▶ _ASSIGNMENT_
As the answer, set down the lines below from the one containing "Gt => push_live (entry_of r) (go new')" through the one containing "let fs := sort_by_key", exactly and inclusively, and no others.
··· PROVIDED RECORDS
(* ===== verification/LsmCompact.v ===== *)
(** * LsmCompact: merging, compaction and opening

    The part of [src/minnal_db/src/store/lsm/lsm_tree.rs] that moves entries down: the
    merge of a bucket's Level-0 files into its Level 1, the passes that run it, the
    release of memtables and files no longer needed, and opening a tree from its
    directory.

    The snapshot of the manifest that [compact_all] and [compact_due] write when they end
    (and the error it may return) and the counters of metrics are left out: nothing reads
    the manifest back into the tree. *)
From S2P Require Import Prelude OrdMap Bytes Slices Keys LsmFilters SsTable SkipList MemTable LsmTree.

Section compact.
Context `{Crc, RkyvSst, Murmur3} {M : Type} `{MemTable M}.
Local Open Scope minnal_scope.

(** ** The merge *)

(** [two_way_merge]: both lists ascending; a tombstone that wins drops its key. *)
Definition push_live (e : SStableEntry) (rest : list SStableEntry) : list SStableEntry :=
  if sst_tombstone e then rest else e :: rest.
Fixpoint two_way_merge (existing : list SStableEntry) : list KeyValueRecord → list SStableEntry :=
  fix go (new_records : list KeyValueRecord) : list SStableEntry :=
    match existing, new_records with
    | [], [] => []
    | e :: existing', [] => push_live e (two_way_merge existing' [])
    | [], r :: new' => push_live (entry_of r) (go new')
    | e :: existing', r :: new' =>
        match cmp (sst_key e) (kv_key r) with
        | Lt => push_live e (two_way_merge existing' new_records)
        | Eq => push_live (if seq_newer_or_eq (kv_seq r) (sst_seq e) then entry_of r else e) (two_way_merge existing' new')
        | Gt => push_live (entry_of r) (go new')
        end
    end.

(** One record into the [BTreeMap] of the merge. *)
Definition keep_newer (m : ordmap key SStableEntry) (r : SStableEntry) : ordmap key SStableEntry :=
  match om_get (sst_key r) m with
  | Some e => if seq_newer_or_eq (sst_seq r) (sst_seq e) then om_insert (sst_key r) r m else m
  | None => om_insert (sst_key r) r m
  end.

(** The Level-0 files oldest first. *)
Fixpoint collect_l0 (d : LsmDisk) (b : Z) (fs : list L0FileEntry) (m : ordmap key SStableEntry) : result (ordmap key SStableEntry) LSMError :=
  match fs with
  | [] => Ok m
  | f :: fs =>
      if obsolete f then collect_l0 d b fs m
      else
        let? es := read_sstable_entries_from_path (disk_l0 d !! (b, l0_name f)) in
        collect_l0 d b fs (foldl keep_newer m es)
  end.

Definition record_of_entry (e : SStableEntry) : KeyValueRecord := mk_record (sst_key e) (sst_value e) (sst_tombstone e) (sst_seq e).

(** What can fail: the empty handle, truncating the emptied file (ignored by the code),
    writing the merged file up to its rename, opening it after the rename. *)
Inductive MergeFault := NoFault | NullFault | TruncateFault | PublishFault | OpenFault.

Definition put_l1 (d : LsmDisk) (b : Z) (file : region) : LsmDisk := mk_disk (disk_l0 d) (disk_l0_tmp d) (<[b := file]> (disk_l1 d)).

Definition with_l1 (bk : Bucket) (file : region) (meta : list SStableMetadata) (bloom : option BloomFilter) (idx : option SparseIndex) : Bucket :=
  mk_bucket file meta bloom idx (level0_files bk) (compaction_in_progress bk).
Definition all_obsolete (bk : Bucket) : Bucket :=
  mk_bucket (sstable_file bk) (sstable_metadata bk) (sstable_bloom bk) (sstable_index bk) (mark_obsolete <$> level0_files bk) (compaction_in_progress bk).

Definition merge_level0_to_level1 (b : Z) (fault : MergeFault) (w : World M) : result unit LSMError * World M :=
  let bk := bucket_at (tree w) b in
  match level0_files bk with
  | [] => (Ok tt, w)
  | fs =>
      let fs := sort_by_key created_at_ms fs in
      match collect_l0 (disk w) b fs [] with
      | Err e => (Err e, w)
      | Ok [] => (Ok tt, w)
      | Ok by_key =>
          match read_sstable_entries_from_file (sstable_file bk) with
          | Err e => (Err e, w)
          | Ok level1_entries =>
              let merged := two_way_merge level1_entries (record_of_entry ∘ snd <$> by_key) in
              match merged with
              | [] =>
                  match fault with
                  | NullFault => (Err OtherIo, w)
                  | _ =>
                      let d := match fault with TruncateFault => disk w | _ => put_l1 (disk w) b [] end in
                      let bk := all_obsolete (with_l1 bk [] [] (Some (bloom_build [] 0)) None) in
                      (Ok tt, mk_world (with_bucket (tree w) b bk) d (events w))
                  end
              | _ =>
                  match fault, write_merged_sstable merged with
                  | PublishFault, _ => (Err OtherIo, w)
                  | _, Err e => (Err e, w)
                  | OpenFault, Ok (file, _) => (Err OtherIo, mk_world (tree w) (put_l1 (disk w) b file) (events w))
                  | _, Ok (file, (min_key, max_key, entry_count, _, index)) =>
                      let meta := mk_meta min_key max_key entry_count (foldl newest_seq None (sst_seq <$> merged)) in
                      let bloom := bloom_build (sst_key <$> merged) (zlen merged) in
                      let bk := all_obsolete (with_l1 bk file [meta] (Some bloom) (si_some index)) in
                      (Ok tt, mk_world (with_bucket (tree w) b bk) (put_l1 (disk w) b file) (events w))
                  end
              end
          end
      end
  end.

Definition with_compacting (bk : Bucket) (flag : bool) : Bucket :=
  mk_bucket (sstable_file bk) (sstable_metadata bk) (sstable_bloom bk) (sstable_index bk) (level0_files bk) flag.
Definition set_compacting (b : Z) (flag : bool) (w : World M) : World M :=
  with_tree w (with_bucket (tree w) b (with_compacting (bucket_at (tree w) b) flag)).

(** [compact_bucket]: the flag is cleared on every way out. *)
Definition compact_bucket (b : Z) (fault : MergeFault) (w : World M) : result unit LSMError * World M :=
  if compaction_in_progress (bucket_at (tree w) b) then (Ok tt, w)
  else
    let '(r, w) := merge_level0_to_level1 b fault (set_compacting b true w) in
    (r, set_compacting b false w).

(** ** Releasing memtables and files *)

Definition is_removable (f : L0FileEntry) : bool := obsolete f && (reader_count f =? 0).

Definition retain_bucket (bk : Bucket) : Bucket :=
  mk_bucket (sstable_file bk) (sstable_metadata bk) (sstable_bloom bk) (sstable_index bk)
    (filter (λ f, is_removable f = false) (level0_files bk)) (compaction_in_progress bk).
Definition cleanup_bucket (w : World M) (b : Z) : World M :=
  let bk := bucket_at (tree w) b in
  mk_world (with_bucket (tree w) b (retain_bucket bk))
    (foldl (λ d f, remove_l0 d b (l0_name f)) (disk w) (filter (λ f, is_removable f = true) (level0_files bk))) (events w).

Definition cleanup_obsolete_level0_files (w : World M) : World M :=
  foldl cleanup_bucket w (seqZ 0 (num_buckets (config (tree w)))).

Definition cleanup_pending_memtables (w : World M) : World M :=
  let t := tree w in
  with_tree w (with_ro t (read_only_memtables t) (filter (λ ro, (0 <? ro_readers ro) = true) (pending_old_memtables t))).

(** Of the memtables older than the current version: the unflushed stay, the flushed go,
    or wait until their readers are done. *)
Definition defer_old_memtables_cleanup (w : World M) : World M :=
  let t := tree w in
  let version := ro_memtable_version t in
  let old := filter (λ ro, (ro_version ro <? version) = true) (read_only_memtables t) in
  let new := filter (λ ro, (ro_version ro <? version) = false) (read_only_memtables t) in
  with_tree w (with_ro t
    (filter (λ ro, flushed_to_level0 ro = false) old ++ new)
    (pending_old_memtables t ++ filter (λ ro, flushed_to_level0 ro && negb (ro_readers ro =? 0) = true) old)).

(** ** The passes *)

Definition has_level0_files (w : World M) : bool :=
  existsb (λ b, match level0_files (bucket_at (tree w) b) with [] => false | _ => true end) (seqZ 0 (num_buckets (config (tree w)))).

(** A file without a summary counts as due. *)
Fixpoint l0_entries (fs : list L0FileEntry) : option Z :=
  match fs with
  | [] => Some 0
  | f :: fs => match l0_summary f, l0_entries fs with Some s, Some n => Some (s0_entries s + n) | _, _ => None end
  end.

Definition compaction_due (w : World M) (b : Z) : bool :=
  let bk := bucket_at (tree w) b in
  let live := filter (λ f, obsolete f = false) (level0_files bk) in
  match live with
  | [] => false
  | _ =>
      if (L0_COMPACTION_MAX_FILES <=? length live)%nat then true
      else
        match l0_entries live with
        | None => true
        | Some n => foldr Z.add 0 (entry_count <$> sstable_metadata bk) * L0_COMPACTION_RATIO_PERCENT <=? n * 100
        end
  end.

(** The buckets in turn; a file that has gone is passed over. *)
Fixpoint compact_buckets (fault : Z → MergeFault) (due : World M → Z → bool) (bs : list Z) (w : World M) : result unit LSMError * World M :=
  match bs with
  | [] => (Ok tt, w)
  | b :: bs =>
      if due w b then
        match compact_bucket b (fault b) w with
        | (Ok _, w) | (Err NotFound, w) => compact_buckets fault due bs w
        | (Err e, w) => (Err e, w)
        end
      else compact_buckets fault due bs w
  end.

Definition run_compaction (io : nat → FlushIo) (fault : Z → MergeFault) (due : World M → Z → bool) (w : World M) : result unit LSMError * World M :=
  match flush_all_ro io (length (read_only_memtables (tree w))) 0 w with
  | (Err e, w) => (Err e, w)
  | (Ok _, w) =>
      match compact_buckets fault due (seqZ 0 (num_buckets (config (tree w)))) w with
      | (Err e, w) => (Err e, w)
      | (Ok _, w) => (Ok tt, defer_old_memtables_cleanup w)
      end
  end.

Definition compact_all (io : nat → FlushIo) (fault : Z → MergeFault) (w : World M) : result unit LSMError * World M :=
  let w := cleanup_obsolete_level0_files (cleanup_pending_memtables w) in
  if match read_only_memtables (tree w) with [] => true | _ => false end && negb (has_level0_files w) then (Ok tt, w)
  else run_compaction io fault (λ _ _, true) w.

Definition compact_due (io : nat → FlushIo) (fault : Z → MergeFault) (w : World M) : result unit LSMError * World M :=
  run_compaction io fault compaction_due (cleanup_obsolete_level0_files (cleanup_pending_memtables w)).

Definition flush_and_compact_all (io : nat → FlushIo) (fault : Z → MergeFault) (w : World M) : result unit LSMError * World M :=
  let has_data := (0 <? mem_live (memtable (tree w))) || (0 <? mem_tombstones (memtable (tree w))) in
  compact_all io fault (if has_data then flush_memtable w else w).

(** ** Opening *)

(** The order in which a directory lists its files. *)
Class DirOrder := dir_order : gset Z → list Z.
Class DirOrderLaws `{DirOrder} := dir_order_elements (s : gset Z) : dir_order s ≡ₚ elements s.

Definition is_io (e : LSMError) : bool := match e with UnexpectedEof | NotFound | OtherIo => true | _ => false end.

Definition level0_file_summary (file : region) : result (option L0Summary) LSMError :=
  match load_metadata_from_file file with
  | Ok (meta, Some bloom, index, Some m) => Ok (Some (mk_summary (min_key meta) (max_key meta) m (entry_count meta) bloom index))
  | Ok _ => Ok None
  | Err e => if is_io e then Ok None else Err e
  end.

Definition fold_max_seq (acc : option Z) (seq : option Z) : option Z :=
  match seq with Some s => newest_seq acc s | None => acc end.

(** Level 1 of a bucket; an absent file is created empty. *)
Definition open_level1 (file : region) : result (Bucket * option Z) LSMError :=
  if 0 <? zlen file then
    let? _ := validate_sstable_header file in
    match load_metadata_from_file file with
    | Ok (meta, bloom, index, m) => Ok (mk_bucket file [meta] bloom index [] false, m)
    | Err _ => Ok (mk_bucket file [] None None [] false, None)
    end
  else Ok (mk_bucket file [] (Some (bloom_build [] 0)) None [] false, None).

Fixpoint open_level1_all (d : LsmDisk) (bs : list Z) (acc : option Z) : result (list Bucket * option Z) LSMError :=
  match bs with
  | [] => Ok ([], acc)
  | b :: bs =>
      let? (bk, m) := open_level1 (default [] (disk_l1 d !! b)) in
      let? (bks, acc) := open_level1_all d bs (fold_max_seq acc m) in
      Ok (bk :: bks, acc)
  end.

(** The files of a bucket's directory; one too short for a header is passed over. *)
Fixpoint load_bucket (d : LsmDisk) (b : Z) (names : list Z) (acc : option Z) : result (list L0FileEntry * option Z) LSMError :=
  match names with
  | [] => Ok ([], acc)
  | name :: names =>
      let file := default [] (disk_l0 d !! (b, name)) in
      if zlen file <? SSTABLE_DATA_START then load_bucket d b names acc
      else
        let? summary := level0_file_summary file in
        let? (fs, acc) := load_bucket d b names (fold_max_seq acc (s0_max_seq <$> summary)) in
        Ok (mk_l0 name name summary 0 false :: fs, acc)
  end.

Definition dir_names (d : LsmDisk) (b : Z) : gset Z := list_to_set ((map_to_list (disk_l0 d)).*1 ≫= λ p, if p.1 =? b then [p.2] else []).

Fixpoint load_existing_level0_files `{DirOrder} (d : LsmDisk) (b : Z) (bks : list Bucket) (acc : option Z) : result (list Bucket * option Z) LSMError :=
  match bks with
  | [] => Ok ([], acc)
  | bk :: bks =>
      let? (fs, acc) := load_bucket d b (dir_order (dir_names d b)) acc in
      let? (bks, acc) := load_existing_level0_files d (b + 1) bks acc in
      Ok (mk_bucket (sstable_file bk) (sstable_metadata bk) (sstable_bloom bk) (sstable_index bk) fs false :: bks, acc)
  end.

Definition created_l1 (d : LsmDisk) (bs : list Z) : LsmDisk :=
  mk_disk (disk_l0 d) ∅ (foldl (λ m b, match m !! b with Some _ => m | None => <[b := []]> m end) (disk_l1 d) bs).

Definition open `{DirOrder} (cfg : LSMConfig) (d : LsmDisk) : result (World M) LSMError :=
  let bs := seqZ 0 (num_buckets cfg) in
  let? (bks, acc) := open_level1_all d bs None in
  let? (bks, l0) := load_existing_level0_files d 0 bks None in
  let acc := fold_max_seq acc l0 in
  let last := foldr Z.max 0 (created_at_ms <$> (bks ≫= level0_files)) in
  Ok (mk_world (mk_tree (mem_new (skip_list_capacity cfg)) [] bks (default 0 acc) 0 [] last cfg) (created_l1 d bs) []).
End compact.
······
▶ _RESPONSE FOR THIS EXERCISE_
        | Gt => push_live (entry_of r) (go new')
        end
    end.

(** One record into the [BTreeMap] of the merge. *)
Definition keep_newer (m : ordmap key SStableEntry) (r : SStableEntry) : ordmap key SStableEntry :=
  match om_get (sst_key r) m with
  | Some e => if seq_newer_or_eq (sst_seq r) (sst_seq e) then om_insert (sst_key r) r m else m
  | None => om_insert (sst_key r) r m
  end.

(** The Level-0 files oldest first. *)
Fixpoint collect_l0 (d : LsmDisk) (b : Z) (fs : list L0FileEntry) (m : ordmap key SStableEntry) : result (ordmap key SStableEntry) LSMError :=
  match fs with
  | [] => Ok m
  | f :: fs =>
      if obsolete f then collect_l0 d b fs m
      else
        let? es := read_sstable_entries_from_path (disk_l0 d !! (b, l0_name f)) in
        collect_l0 d b fs (foldl keep_newer m es)
  end.

Definition record_of_entry (e : SStableEntry) : KeyValueRecord := mk_record (sst_key e) (sst_value e) (sst_tombstone e) (sst_seq e).

(** What can fail: the empty handle, truncating the emptied file (ignored by the code),
    writing the merged file up to its rename, opening it after the rename. *)
Inductive MergeFault := NoFault | NullFault | TruncateFault | PublishFault | OpenFault.

Definition put_l1 (d : LsmDisk) (b : Z) (file : region) : LsmDisk := mk_disk (disk_l0 d) (disk_l0_tmp d) (<[b := file]> (disk_l1 d)).

Definition with_l1 (bk : Bucket) (file : region) (meta : list SStableMetadata) (bloom : option BloomFilter) (idx : option SparseIndex) : Bucket :=
  mk_bucket file meta bloom idx (level0_files bk) (compaction_in_progress bk).
Definition all_obsolete (bk : Bucket) : Bucket :=
  mk_bucket (sstable_file bk) (sstable_metadata bk) (sstable_bloom bk) (sstable_index bk) (mark_obsolete <$> level0_files bk) (compaction_in_progress bk).

Definition merge_level0_to_level1 (b : Z) (fault : MergeFault) (w : World M) : result unit LSMError * World M :=
  let bk := bucket_at (tree w) b in
  match level0_files bk with
  | [] => (Ok tt, w)
  | fs =>
      let fs := sort_by_key created_at_ms fs in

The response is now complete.